-- Task item --
List each line of the data that holds the string "eauto".

-- Exercise data --
———

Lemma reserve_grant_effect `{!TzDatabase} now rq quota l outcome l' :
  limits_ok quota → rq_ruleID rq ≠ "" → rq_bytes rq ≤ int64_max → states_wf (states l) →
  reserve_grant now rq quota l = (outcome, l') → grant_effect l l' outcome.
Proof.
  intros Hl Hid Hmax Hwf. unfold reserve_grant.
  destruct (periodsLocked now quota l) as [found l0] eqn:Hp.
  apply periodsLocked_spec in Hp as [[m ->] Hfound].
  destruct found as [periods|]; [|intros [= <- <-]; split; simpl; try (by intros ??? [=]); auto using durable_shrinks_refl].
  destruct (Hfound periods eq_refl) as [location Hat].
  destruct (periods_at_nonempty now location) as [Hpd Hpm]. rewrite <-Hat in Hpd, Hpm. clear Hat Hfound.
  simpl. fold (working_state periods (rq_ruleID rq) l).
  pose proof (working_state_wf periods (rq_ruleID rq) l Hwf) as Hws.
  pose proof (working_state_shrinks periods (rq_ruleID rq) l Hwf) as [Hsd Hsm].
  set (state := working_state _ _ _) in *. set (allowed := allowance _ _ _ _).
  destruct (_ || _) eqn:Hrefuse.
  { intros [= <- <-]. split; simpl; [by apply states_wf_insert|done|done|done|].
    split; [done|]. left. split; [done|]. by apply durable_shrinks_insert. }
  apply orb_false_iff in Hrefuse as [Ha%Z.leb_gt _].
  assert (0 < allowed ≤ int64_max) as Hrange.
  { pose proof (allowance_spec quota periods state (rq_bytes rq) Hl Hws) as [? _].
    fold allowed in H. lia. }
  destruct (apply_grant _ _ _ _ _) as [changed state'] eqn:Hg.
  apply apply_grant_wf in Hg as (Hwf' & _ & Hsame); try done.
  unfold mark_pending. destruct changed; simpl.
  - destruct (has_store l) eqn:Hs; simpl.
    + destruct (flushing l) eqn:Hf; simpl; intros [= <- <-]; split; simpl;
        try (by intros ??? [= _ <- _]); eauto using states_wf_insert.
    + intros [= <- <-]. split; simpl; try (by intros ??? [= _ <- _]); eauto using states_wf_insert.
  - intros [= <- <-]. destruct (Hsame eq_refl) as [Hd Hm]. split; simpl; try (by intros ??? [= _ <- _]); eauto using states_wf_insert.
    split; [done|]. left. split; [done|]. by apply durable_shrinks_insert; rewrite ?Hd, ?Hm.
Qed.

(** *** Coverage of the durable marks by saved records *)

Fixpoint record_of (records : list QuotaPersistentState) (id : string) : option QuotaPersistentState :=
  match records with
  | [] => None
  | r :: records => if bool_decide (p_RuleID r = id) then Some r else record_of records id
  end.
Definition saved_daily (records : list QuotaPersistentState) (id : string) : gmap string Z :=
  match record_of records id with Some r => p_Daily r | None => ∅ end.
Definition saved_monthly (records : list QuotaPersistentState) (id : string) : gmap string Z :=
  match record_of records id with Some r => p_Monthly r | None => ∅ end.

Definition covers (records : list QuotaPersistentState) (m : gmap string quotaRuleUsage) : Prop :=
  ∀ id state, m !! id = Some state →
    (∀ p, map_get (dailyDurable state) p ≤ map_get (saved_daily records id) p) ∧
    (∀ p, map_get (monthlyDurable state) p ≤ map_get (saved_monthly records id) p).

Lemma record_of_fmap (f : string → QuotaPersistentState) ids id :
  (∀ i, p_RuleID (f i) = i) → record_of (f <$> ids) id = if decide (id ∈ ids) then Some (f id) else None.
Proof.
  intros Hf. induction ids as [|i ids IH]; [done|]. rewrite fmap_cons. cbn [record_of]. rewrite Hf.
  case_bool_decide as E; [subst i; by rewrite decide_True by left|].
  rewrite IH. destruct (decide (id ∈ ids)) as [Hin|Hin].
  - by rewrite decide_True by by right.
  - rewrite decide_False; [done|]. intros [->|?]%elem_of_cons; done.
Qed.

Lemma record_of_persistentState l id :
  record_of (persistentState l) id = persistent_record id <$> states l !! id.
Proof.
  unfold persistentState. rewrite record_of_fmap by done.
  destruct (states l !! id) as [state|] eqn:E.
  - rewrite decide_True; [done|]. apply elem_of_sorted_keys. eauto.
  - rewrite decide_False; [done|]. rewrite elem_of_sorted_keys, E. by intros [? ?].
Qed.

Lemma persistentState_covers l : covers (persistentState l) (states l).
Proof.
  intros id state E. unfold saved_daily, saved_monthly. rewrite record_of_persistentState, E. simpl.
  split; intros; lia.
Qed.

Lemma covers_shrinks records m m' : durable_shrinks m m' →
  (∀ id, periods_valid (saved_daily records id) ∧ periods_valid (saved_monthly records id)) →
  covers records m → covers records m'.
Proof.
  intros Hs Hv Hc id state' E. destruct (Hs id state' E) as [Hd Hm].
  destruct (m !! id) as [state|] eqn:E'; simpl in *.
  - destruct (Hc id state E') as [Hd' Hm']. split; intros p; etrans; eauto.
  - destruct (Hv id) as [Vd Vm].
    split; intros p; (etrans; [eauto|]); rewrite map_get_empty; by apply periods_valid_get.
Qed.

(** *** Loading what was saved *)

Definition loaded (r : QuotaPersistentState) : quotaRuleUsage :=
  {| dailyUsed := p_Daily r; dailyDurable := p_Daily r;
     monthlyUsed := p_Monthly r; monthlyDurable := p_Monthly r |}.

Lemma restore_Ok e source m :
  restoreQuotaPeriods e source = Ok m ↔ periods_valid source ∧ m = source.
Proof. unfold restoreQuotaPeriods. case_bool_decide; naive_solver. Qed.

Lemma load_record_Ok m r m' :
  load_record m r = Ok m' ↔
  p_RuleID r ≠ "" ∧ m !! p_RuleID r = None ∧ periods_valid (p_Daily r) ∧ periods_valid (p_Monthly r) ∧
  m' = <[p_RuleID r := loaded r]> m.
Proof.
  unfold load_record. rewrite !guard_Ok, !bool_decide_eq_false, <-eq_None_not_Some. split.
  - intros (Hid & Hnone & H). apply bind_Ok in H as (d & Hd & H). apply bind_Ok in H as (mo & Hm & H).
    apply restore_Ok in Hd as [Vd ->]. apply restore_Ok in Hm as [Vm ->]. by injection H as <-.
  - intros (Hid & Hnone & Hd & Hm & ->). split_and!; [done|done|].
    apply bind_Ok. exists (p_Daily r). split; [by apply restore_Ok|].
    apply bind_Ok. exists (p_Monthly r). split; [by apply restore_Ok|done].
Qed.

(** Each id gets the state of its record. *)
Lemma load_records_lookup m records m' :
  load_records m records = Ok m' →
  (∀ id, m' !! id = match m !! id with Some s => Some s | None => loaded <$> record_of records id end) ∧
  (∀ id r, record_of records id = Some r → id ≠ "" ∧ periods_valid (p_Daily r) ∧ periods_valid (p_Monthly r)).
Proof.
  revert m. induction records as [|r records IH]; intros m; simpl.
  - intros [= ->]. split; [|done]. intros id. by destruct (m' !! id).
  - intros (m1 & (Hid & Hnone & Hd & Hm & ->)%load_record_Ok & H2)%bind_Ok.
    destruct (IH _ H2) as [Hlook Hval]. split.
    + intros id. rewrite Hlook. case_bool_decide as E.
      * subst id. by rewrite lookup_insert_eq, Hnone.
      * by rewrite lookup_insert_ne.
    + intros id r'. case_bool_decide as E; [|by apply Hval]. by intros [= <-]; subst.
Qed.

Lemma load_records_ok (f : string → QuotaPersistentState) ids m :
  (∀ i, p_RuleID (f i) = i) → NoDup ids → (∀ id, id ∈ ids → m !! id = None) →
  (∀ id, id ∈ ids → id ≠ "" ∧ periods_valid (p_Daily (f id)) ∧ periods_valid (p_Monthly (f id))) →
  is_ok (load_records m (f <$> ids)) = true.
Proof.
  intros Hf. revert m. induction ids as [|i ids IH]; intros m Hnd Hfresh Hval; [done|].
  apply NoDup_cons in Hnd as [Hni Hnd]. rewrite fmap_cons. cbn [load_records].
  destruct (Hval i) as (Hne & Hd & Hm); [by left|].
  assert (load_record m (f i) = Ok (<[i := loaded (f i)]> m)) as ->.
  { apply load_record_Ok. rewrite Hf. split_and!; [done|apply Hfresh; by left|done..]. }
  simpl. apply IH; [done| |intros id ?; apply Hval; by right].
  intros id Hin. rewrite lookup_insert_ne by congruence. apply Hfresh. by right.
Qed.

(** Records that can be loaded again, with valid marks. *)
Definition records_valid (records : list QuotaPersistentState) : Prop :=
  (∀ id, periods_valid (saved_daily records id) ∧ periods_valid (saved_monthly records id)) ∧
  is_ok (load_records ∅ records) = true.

———

-- Answer section --
        try (by intros ??? [= _ <- _]); eauto using states_wf_insert.
    + intros [= <- <-]. split; simpl; try (by intros ??? [= _ <- _]); eauto using states_wf_insert.
  - intros [= <- <-]. destruct (Hsame eq_refl) as [Hd Hm]. split; simpl; try (by intros ??? [= _ <- _]); eauto using states_wf_insert.
  - rewrite decide_True; [done|]. apply elem_of_sorted_keys. eauto.
  - destruct (Hc id state E') as [Hd' Hm']. split; intros p; etrans; eauto.
    split; intros p; (etrans; [eauto|]); rewrite map_get_empty; by apply periods_valid_get.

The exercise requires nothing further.